(* ===== verification/BandwidthRequests.v ===== *)
(** The path of a bandwidth request from the receipts a shard has buffered to the grant: the request
    that is built from the receipt sizes ([make_from_receipt_sizes]) asks for enough to send the
    first receipt, and a scheduler that has no other request to serve grants it.

    Requires the scheduler ([Bandwidth], [BandwidthCorrect]). *)

From Stdlib Require Import ZArith Lia.
From stdpp Require Import base list option gmap numbers.
From S2P Require Import Prelude ShardLayout Bandwidth BandwidthCorrect.
Local Open Scope Z_scope.

(** * Bitmaps *)

Lemma byte_index idx : (idx < BANDWIDTH_REQUEST_VALUES_NUM)%nat → (idx / 8 < BANDWIDTH_REQUEST_BITMAP_SIZE)%nat.
Proof.
  unfold BANDWIDTH_REQUEST_BITMAP_SIZE, BANDWIDTH_REQUEST_VALUES_NUM. change (40 / 8)%nat with 5%nat. intros Hi.
  apply Nat.Div0.div_lt_upper_bound. lia.
Qed.

Lemma set_bit_spec data idx data' :
  set_bit data idx true = Some data' →
  length data' = length data ∧ get_bit data' idx = Some true ∧
  ∀ i, get_bit data i = Some true → get_bit data' i = Some true.
Proof.
  unfold set_bit, get_bit. destruct (idx <? _)%nat eqn:Hi; [|done].
  destruct (data !! (idx / 8)%nat) as [b|] eqn:Hb; [|done]. cbn [mbind option_bind]. intros [= <-].
  pose proof (lookup_lt_Some _ _ _ Hb) as Hlt. split_and!; [apply length_insert| |].
  - rewrite list_lookup_insert_eq by done. cbn [mbind option_bind]. by rewrite Z.setbit_eq by lia.
  - intros i. destruct (i <? _)%nat; [|done]. destruct (decide (idx / 8 = i / 8)%nat) as [E|Hne].
    + rewrite <-E, Hb, list_lookup_insert_eq by done. cbn [mbind option_bind]. intros [= Ht].
      by rewrite Z.setbit_eqb, Ht, orb_true_r by lia.
    + by rewrite list_lookup_insert_ne.
Qed.

Lemma not_all_zeros data idx : get_bit data idx = Some true → is_all_zeros data = false.
Proof.
  intros Hg. unfold is_all_zeros. apply bool_decide_eq_false. intros ->. unfold get_bit in Hg.
  destruct (idx <? _)%nat eqn:Hi; [|done]. apply Nat.ltb_lt, byte_index in Hi.
  rewrite lookup_replicate_2 in Hg by done. cbn [mbind option_bind] in Hg. by rewrite Z.bits_0 in Hg.
Qed.

(** * Building a request *)

(** The search stops at the first value that is large enough, when there is one. *)
Lemma advance_spec values total fuel : ∀ cur k v,
  values !! k = Some v → total <= v → (cur <= k)%nat → (k < cur + fuel)%nat →
  ∃ w, values !! advance values fuel cur total = Some w ∧ total <= w.
Proof.
  induction fuel as [|fuel IH]; intros cur k v Hk Hv Hle Hf; [lia|]. cbn [advance].
  destruct (lookup_lt_is_Some_2 values cur) as [w Hw]; [apply lookup_lt_Some in Hk; lia|]. rewrite Hw.
  destruct (w <? total) eqn:E; [|exists w; split; [done|lia]].
  apply (IH (S cur) k v Hk Hv); [|lia]. destruct (decide (cur = k)) as [->|]; [|lia].
  assert (w = v) by congruence. lia.
Qed.

Lemma sizes_loop_mono {E} params values (sizes : list (E + Z)) : ∀ total cur bm bm',
  sizes_loop params values sizes total cur bm = Some (inr bm') →
  length bm' = length bm ∧ ∀ i, get_bit bm i = Some true → get_bit bm' i = Some true.
Proof.
  induction sizes as [|[e|x] sizes IH]; intros total cur bm bm'; cbn [sizes_loop]; [by intros [= <-]|done|].
  destruct (checked_add 64 total x) as [t|]; [|done]. cbn [mbind option_bind].
  destruct (t <=? base_bandwidth params); [apply IH|]. set (c := advance _ _ _ _).
  destruct (bool_decide (c = length values)); [by intros [= <-]|].
  destruct (set_bit bm c true) as [bm1|] eqn:Hs; [|done]. cbn [mbind option_bind]. intros Hr.
  apply set_bit_spec in Hs as (Hl & _ & Hm). apply IH in Hr as [Hl' Hm']. split; [lia|]. auto.
Qed.

(** The values go up to the largest grant. *)
Lemma last_value params vs :
  params_ok params → request_values params = Some vs → vs !! 39%nat = Some (max_single_grant params).
Proof.
  intros Hp Hvs. unfold request_values in Hvs. rewrite mapM_Some in Hvs.
  apply (Forall2_lookup_l _ _ _ 39%nat 39%nat) in Hvs as (v & Hv & Hi); [|done]. rewrite Hv. f_equal.
  unfold interpolate in Hi. destruct Hp as [Hb Hm _ _]. change (Z.of_nat 39 + 1) with 40 in Hi.
  change (Z.of_nat BANDWIDTH_REQUEST_VALUES_NUM) with 40 in Hi. rewrite checked_sub_ok in Hi by lia.
  cbn [mbind option_bind] in Hi. rewrite checked_mul_ok in Hi by nia. cbn [mbind option_bind] in Hi.
  rewrite checked_div_ok in Hi by done. cbn [mbind option_bind] in Hi. rewrite Z.div_mul in Hi by done.
  rewrite checked_add_ok in Hi by lia. simplify_eq. lia.
Qed.

(** A first receipt above the base bandwidth: the request asks for a value that covers it. *)
Lemma make_covers_first {E} to (sizes : list (E + Z)) params x req :
  params_ok params → base_bandwidth params < x <= max_single_grant params →
  make_from_receipt_sizes to (inr x :: sizes) params = Some (inr req) →
  ∃ r vs k v, req = Some r ∧ to_shard r = to mod 2 ^ 16 ∧ bitmap_ok (requested_values_bitmap r) ∧
    request_values params = Some vs ∧ get_bit (requested_values_bitmap r) k = Some true ∧ vs !! k = Some v ∧ x <= v.
Proof.
  intros Hp Hx. unfold make_from_receipt_sizes.
  destruct (request_values_ok params Hp) as (vs & Hvs & Hlen & _). rewrite (bind_value _ _ _ Hvs).
  pose proof (last_value params vs Hp Hvs) as Hlast. cbn [sizes_loop].
  rewrite checked_add_ok by (destruct Hp; lia). cbn [mbind option_bind]. rewrite Z.add_0_l.
  rewrite (proj2 (Z.leb_gt _ _)) by lia.
  destruct (advance_spec vs x (length vs) 0 39 _ Hlast) as (w & Hw & Hxw); [lia|lia|rewrite Hlen; unfold BANDWIDTH_REQUEST_VALUES_NUM; lia|].
  set (c := advance _ _ _ _) in *. rewrite bool_decide_false by (apply lookup_lt_Some in Hw; lia).
  destruct (set_bit new_bitmap c true) as [bm|] eqn:Hs; [|done]. cbn [mbind option_bind].
  destruct (sizes_loop _ _ _ _ _ _) as [[e|bm']|] eqn:Hr; [done| |done]. cbn [mbind option_bind].
  apply set_bit_spec in Hs as (Hl & Hc & _). apply sizes_loop_mono in Hr as [Hl' Hm].
  rewrite (not_all_zeros bm' c) by auto. intros [= <-]. eexists _, vs, c, w. split_and!; [done|done| |done|auto|done|done].
  unfold bitmap_ok. simpl. rewrite Hl', Hl. apply length_replicate.
Qed.

(** * From a request to its increases *)

(** The increases reach the largest requested value: they cover every value whose bit is set and do not
    exceed the largest value. *)
Lemma increases_cover bitmap vs bound idxs : ∀ total incs,
  Forall (λ v, v <= bound) vs → total <= bound →
  increases_loop bitmap vs idxs total = Some incs →
  total <= total + sum_Z incs <= bound ∧
  ∀ k v, k ∈ idxs → get_bit bitmap k = Some true → vs !! k = Some v → v <= total + sum_Z incs.
Proof.
  induction idxs as [|i idxs IH]; intros total incs HF Hb Hr; cbn [increases_loop] in Hr.
  { simplify_eq. cbn. split; [lia|]. intros k v Hk. by apply elem_of_nil in Hk. }
  destruct (get_bit bitmap i) as [[]|] eqn:Hi; [| |done]; cbn [mbind option_bind negb] in Hr.
  2: { destruct (IH total incs HF Hb Hr) as [? Hc]. split; [done|]. intros k v [->|Hk]%elem_of_cons; [congruence|by apply Hc]. }
  destruct (vs !! i) as [v|] eqn:Hv; [|done]. cbn [mbind option_bind] in Hr.
  destruct (v <=? total) eqn:Hle.
  { destruct (IH total incs HF Hb Hr) as [? Hc]. split; [done|].
    intros k w [->|Hk]%elem_of_cons; [intros _ [= <-]%(eq_trans (eq_sym Hv)); lia|by apply Hc]. }
  rewrite checked_sub_ok in Hr by lia. cbn [mbind option_bind] in Hr.
  destruct (increases_loop bitmap vs idxs v) as [rest|] eqn:Hrest; [|done]. cbn [mbind option_bind] in Hr. simplify_eq.
  assert (v <= bound) as Hvb by (rewrite Forall_lookup in HF; by eapply HF).
  destruct (IH v rest HF Hvb Hrest) as [? Hc]. rewrite sum_Z_cons. replace (total + (v - total + sum_Z rest)) with (v + sum_Z rest) by lia.
  split; [lia|]. intros k w [->|Hk]%elem_of_cons; [intros _ [= <-]%(eq_trans (eq_sym Hv)); lia|by apply Hc].
Qed.

(** The parameters leave room for the base bandwidth of all links and one grant of the largest size. *)
Lemma calculate_room mx grant allowance base receipt k params :
  0 <= k → calculate mx grant allowance base receipt k = Some params → 0 <= base_bandwidth params →
  (k - 1) * base_bandwidth params + max_single_grant params <= max_shard_bandwidth params.
Proof.
  intros Hk. unfold calculate. destruct (receipt <=? grant); [|done]. destruct (grant <=? mx) eqn:Hg; [|done]. cbn [negb].
  rewrite (checked_sub_ok mx grant) by lia. cbn [mbind option_bind]. unfold checked_sub. destruct (1 <=? k) eqn:E; [|done]. cbn [mbind option_bind].
  intros [= <-]. cbn [base_bandwidth max_single_grant max_shard_bandwidth].
  pose proof (Z.mul_div_le (mx - grant) (Z.max 1 (k - 1)) ltac:(lia)) as Hd.
  destruct (base <? _) eqn:Hbase; intros Hb; nia.
Qed.

Section lone.
Context {AccountId Rng : Type}.
Variable shuffle : Rng → list SchedulerBandwidthRequest → list SchedulerBandwidthRequest * Rng.
Hypothesis shuffle_permutes : ∀ r l, (shuffle r l).1 ≡ₚ l.
Variables (bs : list AccountId) (ids : list Z) (split : option (gmap Z (list Z))) (parents : option (gmap Z Z)).
Hypothesis Hids : NoDup ids.
Abbreviation layout := (v2_layout bs ids split parents).

Lemma new_request_covers params i j from r vs k v :
  params_ok params → bitmap_ok (requested_values_bitmap r) → ids !! i = Some from → ids !! j = Some (to_shard r) →
  request_values params = Some vs → get_bit (requested_values_bitmap r) k = Some true → vs !! k = Some v →
  base_bandwidth params < v →
  ∃ incs, new_request from r params layout = Some (Some (mkSchedulerRequest (mkLink i j) incs)) ∧
    v <= base_bandwidth params + sum_Z incs <= max_single_grant params.
Proof.
  intros Hp Hbm Hi Hj Hvs Hbit Hv Hlt. unfold new_request.
  apply (shard_index_ok bs ids split parents Hids) in Hi. apply (shard_index_ok bs ids split parents Hids) in Hj. rewrite Hi, Hj.
  destruct (request_increases_ok params r Hp Hbm) as (vs' & incs & Hvs' & Hinc & _).
  destruct (request_values_ok params Hp) as (vs'' & Hvs'' & Hlen & HF). assert (vs' = vs ∧ vs'' = vs) as [-> ->] by (split; congruence).
  rewrite (bind_value _ _ _ Hvs), (bind_value _ _ _ Hinc).
  destruct (increases_cover (requested_values_bitmap r) vs (max_single_grant params) (seq 0 BANDWIDTH_REQUEST_VALUES_NUM)
    (base_bandwidth params) incs) as [Hb Hc]; [|apply Hp|exact Hinc|].
  { eapply Forall_impl; [exact HF|]. by intros w [_ ?]. }
  assert (v <= base_bandwidth params + sum_Z incs) as Hcov.
  { apply (Hc k v); [|done|done]. apply elem_of_seq. apply lookup_lt_Some in Hv. lia. }
  exists incs. split; [|lia]. rewrite bool_decide_false; [done|]. intros ->. change (sum_Z []) with 0 in Hcov. lia.
Qed.

(** C30: A shard with a receipt to send gets the bandwidth for it.  When a shard builds its request from
    the sizes of its buffered receipts, the first of which is no larger than the largest grant,
    and no other request competes, then a run of the scheduler with the parameters of this
    number of shards grants the shard, on any link that the statuses allow, at least the size
    of that receipt. *)
Theorem first_receipt_is_granted {E} mx grant allowance base receipt params las sts seed
    i j from to x (sizes : list (E + Z)) req :
  calculate mx grant allowance base receipt (num_shards layout) = Some params →
  run_input ids params las [(from, option_list req)] →
  ids !! i = Some from → ids !! j = Some to → 0 <= to < 2 ^ 16 → 0 <= x <= max_single_grant params →
  make_from_receipt_sizes to (inr x :: sizes) params = Some (inr req) →
  ∃ las' gm statuses, run shuffle layout las params [(from, option_list req)] sts seed = Some (las', gm) ∧
    for_each (load_status layout) sts (index_map_new (length ids)) = Some statuses ∧
    (calculate_is_link_allowed i j statuses = Some true → x <= get_granted_bandwidth gm from to).
Proof.
  intros Hcalc Hin Hi Hj Hto Hx Hmake. assert (Hp := ri_params _ _ _ _ Hin). assert (Hb := pk_base _ Hp).
  assert (Hroom := Hcalc). apply calculate_room in Hroom; [|simpl; lia|lia]. change (num_shards layout) with (Z.of_nat (length ids)) in Hroom.
  destruct (scheduler_run_ok shuffle shuffle_permutes bs ids split parents Hids params las _ sts seed Hin)
    as (las' & gm & g & statuses & Hrun & Hst & _ & Hget & _ & _ & _ & Hok).
  exists las', gm, statuses. split_and!; [done|done|]. intros Hal. rewrite (Hget i j from to Hi Hj).
  destruct (Hok (mkLink i j)) as (ok & Hal' & _ & Hbase & Halone); [split; simpl; by eapply lookup_lt_Some|].
  simpl in Hal'. assert (ok = true) as -> by congruence.
  destruct (decide (x <= base_bandwidth params)) as [Hsmall|Hbig]; [specialize (Hbase eq_refl); lia|].
  destruct (make_covers_first to sizes params x req Hp) as (r & vs & k & v & -> & Hr & Hbm & Hvs & Hbit & Hv & Hxv); [lia|done|].
  rewrite Z.mod_small in Hr by lia. subst to.
  destruct (new_request_covers params i j from r vs k v) as (incs & Hnew & Hcov); try done; [lia|].
  etransitivity; [exact Hxv|]. etransitivity; [apply Hcov|]. apply Halone; [done| |lia].
  change (option_list (Some r)) with [r]. cbn [for_each fst snd]. unfold load_request. by rewrite Hnew.
Qed.
End lone.

Module RequestExample.
Definition params : BandwidthSchedulerParams := mkParams 61139 4500000 4194304 4194304 4500000.
Definition ids : list Z := [11; 0; 5; 7; 2; 9].
Definition statuses : list (Z * ShardStatus) :=
  [(0, mkShardStatus false false None); (2, mkShardStatus true false (Some 1%nat)); (7, mkShardStatus false false None)].
Definition sizes : list (unit + Z) := [inr 70000; inr 20].
Definition request : list Z := [0; 0; 0; 48; 0].

Lemma request_input : run_input ids params [] [(0, [mkRequest 2 request])].
Proof.
  constructor; [done|by vm_compute| | |].
  - constructor; by vm_compute.
  - constructor.
  - repeat constructor.
Qed.

Lemma request_ids_nodup : NoDup ids.
Proof. apply (bool_decide_unpack _). by vm_compute. Qed.
End RequestExample.

Lemma first_receipt_is_granted_witness :
  ∃ las' gm statuses,
    run Example.no_shuffle (v2_layout (AccountId := Z) [] RequestExample.ids None None) [] RequestExample.params
      [(0, [mkRequest 2 RequestExample.request])] RequestExample.statuses tt = Some (las', gm) ∧
    for_each (load_status (v2_layout (AccountId := Z) [] RequestExample.ids None None)) RequestExample.statuses
      (index_map_new 6) = Some statuses ∧
    (calculate_is_link_allowed 1 4 statuses = Some true → 3000000 <= get_granted_bandwidth gm 0 2).
Proof.
  apply (first_receipt_is_granted Example.no_shuffle (λ r l, reflexivity l) [] RequestExample.ids None None
    RequestExample.request_ids_nodup (E := unit) 4500000 4194304 4500000 100000 4194304 RequestExample.params [] RequestExample.statuses tt
    1 4 0 2 3000000 RequestExample.sizes (Some (mkRequest 2 RequestExample.request))).
  - by vm_compute.
  - exact RequestExample.request_input.
  - done.
  - done.
  - lia.
  - simpl. lia.
  - vm_compute. reflexivity.
Defined.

WORK TASK => From the records above, print only the lines between the one holding "(index_map_new 6) = Some statuses ∧" and the one holding "- by vm_compute.", inclusive, exactly as they stand.

EXPECTED ANSWER =>
      (index_map_new 6) = Some statuses ∧
    (calculate_is_link_allowed 1 4 statuses = Some true → 3000000 <= get_granted_bandwidth gm 0 2).
Proof.
  apply (first_receipt_is_granted Example.no_shuffle (λ r l, reflexivity l) [] RequestExample.ids None None
    RequestExample.request_ids_nodup (E := unit) 4500000 4194304 4500000 100000 4194304 RequestExample.params [] RequestExample.statuses tt
    1 4 0 2 3000000 RequestExample.sizes (Some (mkRequest 2 RequestExample.request))).
  - by vm_compute.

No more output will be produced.